### Recorded information
(** [evaluate]: whether the case is novel and its index, nothing for an assignment that was run. *)
Definition evaluate (y : system) (o : oracle) (base_job assignment : dict value) (parent : option nat) (mutated_axis : option string) :
    E (option (bool * nat)) :=
  let key := assignment_key assignment in
  known ← gets (fun s => existsb (String.eqb key) (evaluated s));
  if known : bool then mret None
  else
    _ ← modify (fun s => Search (key :: evaluated s) (seen_pcs s) (seen_behaviors s) (case_rows s) (promoted s) (axis_stats s));
    job ← lift (job_with_assignment base_job assignment);
    job ← lift (with_trace job);
    n ← gets (fun s => length (case_rows s));
    response ← lift (run_worker o n job);
    match response with
    | VDict response =>
        s ← gets id;
        let r := make_row s assignment parent response job in
        _ ← modify (add_row r mutated_axis);
        _ ← (if r_novel r then _ ← modify (learn r); promote y o r else mret tt);
        mret (Some (r_novel r, r_index r))
    | v => lift (no_attr v "get")
    end.

(** ** The strategies *)

Record config := Config {
  g_job : dict value; g_axes : list axis; g_max_cases : Z; g_window : Z; g_rate : float; g_min_cases : Z }.

Record candidate := Candidate { c_assignment : dict value; c_parent : option nat; c_axis : option string; c_serial : Z }.

(** The assignments that differ from one in the value of one axis, in the order of axes and values. *)
Definition neighbours (axes : list axis) (assignment : dict value) : list (string * dict value) :=
  concat ((fun a => (fun v => (ax_path a, dset (ax_path a) v assignment)) <$>
                      List.filter (fun v => negb (py_eq (dget_n (ax_path a) assignment) v)) (ax_values a)) <$> axes).
(** The queue, the keys that were ever queued, and the next serial number. *)
Record frontier := Frontier { f_queue : list candidate; f_queued : list string; f_serial : Z }.
Definition offer (known : list string) (parent : nat) (f : frontier) (pa : string * dict value) : frontier :=
  let k := assignment_key (snd pa) in
  if existsb (String.eqb k) known || existsb (String.eqb k) (f_queued f) then f
  else Frontier (f_queue f ++ [Candidate (snd pa) (Some parent) (Some (fst pa)) (f_serial f)]) (k :: f_queued f) (f_serial f + 1).
Definition expand (axes : list axis) (known : list string) (assignment : dict value) (index : nat) (f : frontier) : frontier :=
  fold_left (offer known index) (neighbours axes assignment) f.

(** The loop of the guided strategies: [choose] picks the next candidate of a queue that is not empty,
    [plateau] ends the search after a case. *)
Section strategy.
Context (y : system) (o : oracle) (g : config) (choose : search -> list candidate -> nat) (plateau : search -> bool).

Definition room (s : search) : bool := Z.of_nat (length (case_rows s)) <? g_max_cases g.
(** Whether the search was stopped before its queue and its budget. *)
Fixpoint search_loop (fuel : nat) (f : frontier) : E bool :=
  more ← gets room;
  match f_queue f, more, fuel with
  | first :: rest, true, S fuel =>
      s ← gets id;
      let i := choose s (first :: rest) in
      let c := default first ((first :: rest) !! i) in
      let f := Frontier (delete i (first :: rest)) (f_queued f) (f_serial f) in
      outcome ← evaluate y o (g_job g) (c_assignment c) (c_parent c) (c_axis c);
      stop ← gets plateau;
      if stop : bool then mret true
      else
        match outcome with
        | Some (true, index) => s ← gets id; search_loop fuel (expand (g_axes g) (evaluated s) (c_assignment c) index f)
        | _ => search_loop fuel f
        end
  | _, _, _ => mret false
  end.
End strategy.

Definition guided_choice (_ : search) (_ : list candidate) : nat := O.
Definition never (_ : search) : bool := false.

Definition fint (n : Z) : float := ok_or fzero (float_of_int n).
(** Unknown axes keep a prior; the baseline comes first. *)
Definition axis_priority (s : search) (path : option string) : float :=
  match path with
  | None => fint 1000000000
  | Some path =>
      let st := default (Stats 0 0 0) (dget path (axis_stats s)) in
      let novelty_yield := fdiv_ieee (fadd (fint (novel st)) (fint 1)) (fadd (fint (attempts st)) (fint 2)) in
      let coverage_yield := fdiv_ieee (fint (new_pcs st)) (fadd (fint (attempts st)) (fint 1)) in
      fadd novelty_yield (fmul (if fltb (fint 1000) coverage_yield then fint 1000 else coverage_yield) (ratio 1 100))
  end.
(** [max(range(n), key=...)]: the first index whose key no other exceeds. *)
Definition above (a b : float * Z) : bool := fltb (fst b) (fst a) || (feqb (fst a) (fst b) && (snd b <? snd a)).
Fixpoint max_index (key : candidate -> float * Z) (l : list candidate) (i best : nat) (best_key : float * Z) : nat :=
  match l with
  | [] => best
  | c :: l => if above (key c) best_key then max_index key l (S i) i (key c) else max_index key l (S i) best best_key
  end.
Definition candidate_key (s : search) (c : candidate) : float * Z := (axis_priority s (c_axis c), - c_serial c).
Definition adaptive_choice (s : search) (l : list candidate) : nat :=
  match l with [] => O | c :: l => max_index (candidate_key s) l 1 0 (candidate_key s c) end.

(** The share of novel cases among the last ones. *)
Definition tail_rows (n : Z) (s : search) : list row := drop (length (case_rows s) - Z.to_nat n) (case_rows s).
Definition novelty_rate (l : list row) : float :=
  match l with [] => fzero | _ => ratio (Z.of_nat (length (List.filter r_novel l))) (Z.of_nat (length l)) end.
Definition adaptive_plateau (g : config) (s : search) : bool :=
  let n := Z.of_nat (length (case_rows s)) in
  (g_min_cases g <=? n) && (g_window g <=? n) && fleb (novelty_rate (tail_rows (g_window g) s)) (g_rate g).

Definition baseline_value (base_job : dict value) (a : axis) : value :=
  let '(first, second) := split_path (ax_path a) in
  let dflt := List.hd VNone (ax_values a) in
  match dget_or first (obj []) base_job with VDict d => dget_or second dflt d | _ => dflt end.
Definition baseline (g : config) : dict value :=
  fold_left (fun d a => dset (ax_path a) (baseline_value (g_job g) a) d) (g_axes g) [].
Definition start_frontier (g : config) : frontier :=
  Frontier [Candidate (baseline g) None None 0] [assignment_key (baseline g)] 1.

(** Every round of a guided search runs a case, so the budget bounds the rounds. *)
Definition guided_fuel (g : config) : nat := Z.to_nat (g_max_cases g).
Definition explore_guided (y : system) (o : oracle) (g : config) : E bool :=
  search_loop y o g guided_choice never (guided_fuel g) (start_frontier g).
Definition explore_adaptive (y : system) (o : oracle) (g : config) : E bool :=
  search_loop y o g adaptive_choice (adaptive_plateau g) (guided_fuel g) (start_frontier g).

(** [itertools.product] of the values of the axes, the last axis fastest *)
Fixpoint assignments (axes : list axis) (prefix : dict value) : list (dict value) :=
  match axes with
  | [] => [prefix]
  | a :: axes => concat ((fun v => assignments axes (dset (ax_path a) v prefix)) <$> ax_values a)
  end.
Fixpoint sweep (y : system) (o : oracle) (g : config) (l : list (dict value)) : E unit :=
  match l with
  | [] => mret tt
  | a :: l =>
      more ← gets (room g);
      if more : bool then _ ← evaluate y o (g_job g) a None None; sweep y o g l else mret tt
  end.
Definition explore_cartesian (y : system) (o : oracle) (g : config) : E bool :=
  _ ← sweep y o g (assignments (g_axes g) []); mret false.

(** ** The command *)

Definition empty_search (axes : list axis) : search :=
  Search [] [] [] [] 0 ((fun a => (ax_path a, Stats 0 0 0)) <$> axes).

Definition check_adaptive (manifest : dict value) : res (Z * float * Z) :=
  adaptive ← match dget_or "adaptive" (obj []) manifest with
             | VNone => Ok []
             | VDict d => Ok d
             | _ => app_error "adaptive must be an object"
             end;
  window ← py_int (dget_or "plateau_window" (VInt 8) adaptive);
  rate ← py_float (dget_or "plateau_novelty_rate" (VFloat (ratio 125 1000)) adaptive);
  min_cases ← py_int (dget_or "min_cases" (VInt (Z.max 8 window)) adaptive);
  _ ← guard_app ((1 <=? window) && (1 <=? min_cases) && fleb fzero rate && fleb rate (ratio 1 1)) "adaptive plateau_window/min_cases must be positive";
  Ok (window, rate, min_cases).
Definition check_max_cases (manifest : dict value) : res Z :=
  match dget_or "max_cases" (VInt 64) manifest with
  | VInt n => _ ← guard_app ((1 <=? n) && (n <=? 100000)) "max_cases must be an integer in 1..100000"; Ok n
  | _ => app_error "max_cases must be an integer in 1..100000"
  end.
Inductive strategy_name := Guided | Cartesian | Adaptive.
Definition check_strategy (manifest : dict value) : res strategy_name :=
  match dget_or "strategy" (VStr "guided") manifest with
  | VStr s => if String.eqb s "guided" then Ok Guided else if String.eqb s "cartesian" then Ok Cartesian
              else if String.eqb s "adaptive" then Ok Adaptive else app_error "strategy must be guided, adaptive, or cartesian"
  | _ => app_error "strategy must be guided, adaptive, or cartesian"
  end.
Definition load_manifest (read : res value) : res (config * strategy_name) :=
  v ← read;
  match v with
  | VDict manifest =>
      _ ← guard_app (eq_str (dget_n "schema" manifest) MANIFEST_SCHEMA) ("manifest schema must be " +:+ MANIFEST_SCHEMA);
      match dget_n "base_job" manifest with
      | VDict base_job =>
          _ ← guard_app (eq_str (dget_n "schema" base_job) "ppc-lab-job-v1") "base_job must be a ppc-lab-job-v1 object";
          match dget_n "axes" manifest with
          | VList (a :: rest) =>
              axes ← res_map validate_axis (enumerate (a :: rest));
              _ ← guard_app (bool_decide (NoDup (ax_path <$> axes))) "axis paths must be unique";
              strategy ← check_strategy manifest;
              '(window, rate, min_cases) ← check_adaptive manifest;
              max_cases ← check_max_cases manifest;
              Ok (Config base_job axes max_cases window rate min_cases, strategy)
          | _ => app_error "axes must be a non-empty array"
          end
      | _ => app_error "base_job must be a ppc-lab-job-v1 object"
      end
  | _ => app_error ("manifest schema must be " +:+ MANIFEST_SCHEMA)
  end.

### Task prompt
Please give the number of lines with "budget" in the entries above, and write no other text.

### Result
2